Gynecol. Oncol. 126 (1):47-53
Fu S, Hennessy B, Ng C, Ju Z, Coombes K, Wolf J, Sood A, Levenback C, Coleman R, Kavanagh J, Gershenson D, Markman M, Dice K, Howard A, Li J, Li Y, Stemke-Hale K, Dyer M, Atkinson E, Jackson E, Kundra V, Kurzrock R, Bast R, Mills G
Department of Investigational Cancer Therapeutics, The University of Texas MD Anderson Cancer Center, 1515 Holcombe Blvd, Houston, TX 77030, USA. firstname.lastname@example.org
OBJECTIVES: On the basis of reversal of taxane resistance with AKT inhibition, we initiated a phase I trial of the AKT inhibitor perifosine with docetaxel in taxane and platinum-resistant or refractory epithelial ovarian cancer.
METHODS: Patients with pathologically confirmed high-grade epithelial ovarian cancer (taxane resistant, n=10; taxane refractory, n=11) were enrolled. Peripheral blood samples and tumor biopsies were obtained and (18)F-FDG-PET and DCE-MRI scans were performed for pharmacodynamic and imaging studies.

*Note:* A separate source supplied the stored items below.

(* ===== verification/AdmissionSpec.v ===== *)
(** * Correctness of the admission algorithm

    Each timeslot is a matching, no demand is lost or invented, and the
    allocation loop terminates. *)

From S2P Require Import Prelude Platform Lists Pacer Ring Admission AdmissionFacts.

(** Projections of an updated core. *)
Ltac core_simpl := cbn [core q_out q_spent new_request_bins non_empty_bins allowed_bins bstate admitted
  out_bin spent_bin current_timeslot set_new_request_bins set_bin_non_empty set_non_empty_bins
  set_allowed_bins set_bstate set_admitted set_out_bin set_spent_bin set_current_timeslot].

Section spec.
Context {R : Type} `{Ring R bin}.
Implicit Types (r : run R) (c : core_state).

(** ** Invariant *)
Record edge_ok (e : backlog_edge) : Prop := {
  eo_src : 0 ≤ be_src e < 256;
  eo_dst : 0 ≤ be_dst e < 256;
  eo_backlog : 0 < be_backlog e < 2 ^ 16;
  eo_metric : 0 ≤ be_metric e < 2 ^ 32;
}.

(** The bins, without the one whose entries are being allocated. *)
Definition others (o : option Z) (l : list bin) : list bin :=
  match o with None => l | Some i => arr_set l i [] end.

Definition bin_count (l : list bin) : Z := sum_of (λ b, Z.of_nat (length b)) l.

(** Each source appears at most once in a timeslot, and is then not free. *)
Definition src_matching (st : batch_state) (adm : list admitted_traffic) : Prop := ∀ t, 0 ≤ t < 16 →
  NoDup (arr_get adm t).*1 ∧
  ∀ p, p ∈ arr_get adm t → 0 ≤ p.1 < 256 ∧ 0 ≤ p.2 < 256 ∧ src_free st p.1 t = false.
(** ** The whole batch *)

(** A core between batches, with the demands that wait for it: each was last given a
    timeslot before the batch, and there is room in the rings for all of them. *)
Record batch_ready st : Prop := {
  br_shape : shape st;
  br_core : core_ready (core_at core_index st);
  br_nodes : 0 ≤ num_nodes st ≤ 256;
  br_rings : r_wf (q_head (dem st)) ∧ r_wf (q_in st) ∧ r_wf (q_out (run_of st)) ∧ r_wf (q_spent (run_of st)) ∧ r_wf (q_admitted_out st);
  br_room : Z.of_nat (length (pending st)) < Z.of_nat (r_free (q_out (run_of st))) ∧
    Z.of_nat (length (pending st)) < Z.of_nat (r_free (q_spent (run_of st))) ∧ 16 ≤ Z.of_nat (r_free (q_admitted_out st));
  br_few : Z.of_nat (length (pending st)) ≤ LARGE_BIN_SIZE ∧ Z.of_nat (length (pending st)) < MAX_DEMANDS_PER_BATCH n_cores;
  br_arrives : Forall (arrives (run_of st)) (pending st);
}.

Lemma alloc_inv_less k r : alloc_inv None k r → 0 ≤ k → alloc_inv None 0 r.
Proof using. intros I Hk. destruct I. constructor; try done. cbv zeta in *. lia. Qed.

(** The state after the reset, with empty lists of admitted traffic. *)
Definition started (c : core_state) st : status :=
  put_run n_cores core_index {| core := fresh c; q_out := q_out (run_of st); q_spent := q_spent (run_of st) |} st.

Lemma start_spec st : batch_ready st → ∃ c,
  alloc_core_reset (out_of_boundary_capacity st) (num_nodes st) (core_at core_index st) = Some c ∧
  loop_ok (started c st) 0 [] (started c st) ∧ pending (started c st) = pending st ∧ q_in (started c st) = q_in st ∧
  (∀ f, backlog_of f (started c st) [] = flow_sum f (pending st) + flow_sum f (out_entries (run_of st))) ∧
  (∀ f, entries_of f (started c st) [] = present f (pending st) + present f (out_entries (run_of st)) + present f (spent_entries (run_of st))) ∧
  out_entries (run_of (started c st)) = out_entries (run_of st) ∧ spent_entries (run_of (started c st)) = spent_entries (run_of st) ∧
  current_timeslot (core_at core_index (started c st)) = current_timeslot (core_at core_index st).
Proof using.
  intros [Hsh Hready Hn (Hw1 & Hw2 & Hw3 & Hw4 & Hw5) (Hr1 & Hr2 & Hr3) [Hf1 Hf2] Harr].
  destruct (alloc_core_reset_spec (out_of_boundary_capacity st) (num_nodes st) (run_of st) Hready Hn Hw3 Hw4)
    as (c & Ec & I & Et & _ & Ha & Hb & Eo & Es & _); [lia..|]. exists c. split; [exact Ec|].
  set (r0 := {| core := fresh c |}) in *. pose proof (run_put r0 st Hsh) as Er. pose proof (q_in_put r0 st Hsh) as Eq.
  pose proof (shape_put r0 st Hsh) as Hsh1. change (put_run n_cores core_index r0 st) with (started c st) in *.
  assert (dem (started c st) = dem st ∧ q_admitted_out (started c st) = q_admitted_out st) as [Ed Ea] by done.
  set (st1 := started c st) in *. clearbody st1.
  assert (core_at core_index st1 = core r0) as Ecr by (change (core (run_of st1) = core r0); by rewrite Er).
  assert (pending st1 = pending st) as Ep by (unfold pending; by rewrite Eq, Ed).
  assert (bin_count (new_request_bins (core r0)) = 0) as Hz.
  { rewrite <- length_concat_count. specialize (Hb (λ _, 1)). unfold binned in Hb. simpl others in Hb.
    rewrite <- sum_of_concat in Hb. clear -Hb. induction (concat _) as [|x l IH]; [done|]. simpl in *. pose proof (sum_of_nonneg (λ _ : backlog_edge, 1) l ltac:(lia)). lia. }
  split; [|split; [done|split; [done|]]].
  - constructor; rewrite ?Er, ?Ep, ?Ecr, ?Eq, ?Ed, ?Ea; try done.
    + apply alloc_inv_hand; [done|lia|]. cbv zeta. rewrite Hz. change (q_out r0) with (q_out (run_of st)). change (q_spent r0) with (q_spent (run_of st)). simpl length. lia.
    + simpl app. eapply Forall_impl; [exact Harr|]. intros e. by apply arrives_time.
    + by rewrite take_0, app_nil_r.
    + intros t Ht. clear -Ec Ht. unfold r0, alloc_core_reset in *. core_simpl.
      destruct (batch_state_init _ _ _) as [bs|] eqn:Eb; [|done]. simpl in Ec. destruct (_ && _); [|done]. injection Ec as <-.
      unfold batch_state_init in Eb. destruct (_ <=? _); [|done]. injection Eb as <-. unfold fresh. core_simpl. cbn [initial_batch allowed_mask].
      change (Z.shiftl 1 BATCH_SIZE - 1) with (Z.ones 16). rewrite Z.ones_spec_low by lia. symmetry. apply bool_decide_eq_true_2. lia.
    + exists []. by rewrite app_nil_r.
  - rewrite Er, Ecr. split_and!; try done.
    + intros f. unfold backlog_of. rewrite Ep, Er, Ha, Hb, Eo. simpl. lia.
    + intros f. unfold entries_of. rewrite Ep, Er, Hb, Eo, Es. simpl. lia.
Qed.

(** Up to the [wrap_up]. *)
Lemma batch_loop_spec st fuel first_timeslot now0 pre late post : batch_ready st →
  48 + 16 * 256 ≤ Z.of_nat fuel → 0 ≤ first_timeslot < 2 ^ 62 → first_timeslot + 15 ≤ late < 2 ^ 62 →
  StronglySorted Z.le pre → Forall (λ t, 0 ≤ t < first_timeslot + 15) pre → 0 ≤ now0 ≤ late →
  (length (r_list (q_in st)) ≤ length pre)%nat →
  ∃ c, alloc_core_reset (out_of_boundary_capacity st) (num_nodes st) (core_at core_index st) = Some c ∧
  wp (main_loop n_cores core_index fuel first_timeslot (pre ++ late :: post)
        {| prev_timeslot := u64 (now0 - 1); should_process_new_req := false; processed_bins := 0; admitted_bins := 0; n_processed := 0 |})
    (λ _ st' l, l = [] ∧ loop_ok (started c st) 16 [] st' ∧ r_list (q_in st') = []) (started c st).
Proof using.
  intros Hst Hfuel Hf Hlate Hsort Hpre Hnow Hlen. destruct (start_spec st Hst) as (c & Ec & Hl & Ep & Eq & _).
  exists c. split; [done|]. pose proof (br_few st Hst) as [_ Hfew].
  apply (main_loop_spec (started c st)); cbn [admitted_bins processed_bins prev_timeslot n_processed]; try done; try lia.
  - eapply Forall_impl; [exact Hpre|]. intros t Ht. lia.
  - intros E. mlia.
  - rewrite Ep. lia.
  - by rewrite Eq.
Qed.

(** The state [st'] after a batch that started in [st0] and left the loop in [st]. *)
Record finished st0 st st' : Prop := {
  fi_shape : shape st';
  fi_core : core_ready (core_at core_index st');
  fi_time : current_timeslot (core_at core_index st') = u64 (current_timeslot (core_at core_index st0) + Z.of_nat n_cores * BATCH_SIZE);
  fi_rings : r_wf (q_head (dem st')) ∧ r_wf (q_in st') ∧ r_wf (q_out (run_of st')) ∧ r_wf (q_spent (run_of st')) ∧ r_wf (q_admitted_out st');
  fi_pending : pending st' = pending st;
  fi_in : r_list (q_in st') = [];
  fi_sent : r_list (q_admitted_out st') = r_list (q_admitted_out st0) ++ admitted (core_at core_index st);
  fi_out : concat (r_list (q_out (run_of st'))) = out_entries (run_of st) ++ concat (new_request_bins (core (run_of st)));
  fi_spent : concat (r_list (q_spent (run_of st'))) = spent_entries (run_of st);
}.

RESULTS: Patients received a total of 42 treatment cycles. No dose-limiting toxicity was observed. The median progression-free survival and overall survival were 1.9 months and 4.5 months, respectively. One patient with a PTEN mutation achieved a partial remission (PR) for 7.5 months, and another patient with a PIK3CA mutation had stable disease (SD) for 4 months. Two other patients without apparent PI3K pathway aberrations achieved SD. Two patients with KRAS mutations demonstrated rapid progression. Decreased phosphorylated S6 correlated with (18)F-FDG-PET responses.
CONCLUSIONS: Patients tolerated perifosine 150 mg PO daily plus docetaxel at 75 mg/m(2) every 4 weeks. Further clinical evaluation of effects of perifosine with docetaxel on biological markers and efficacy in patients with ovarian cancer with defined PI3K pathway mutational status is warranted.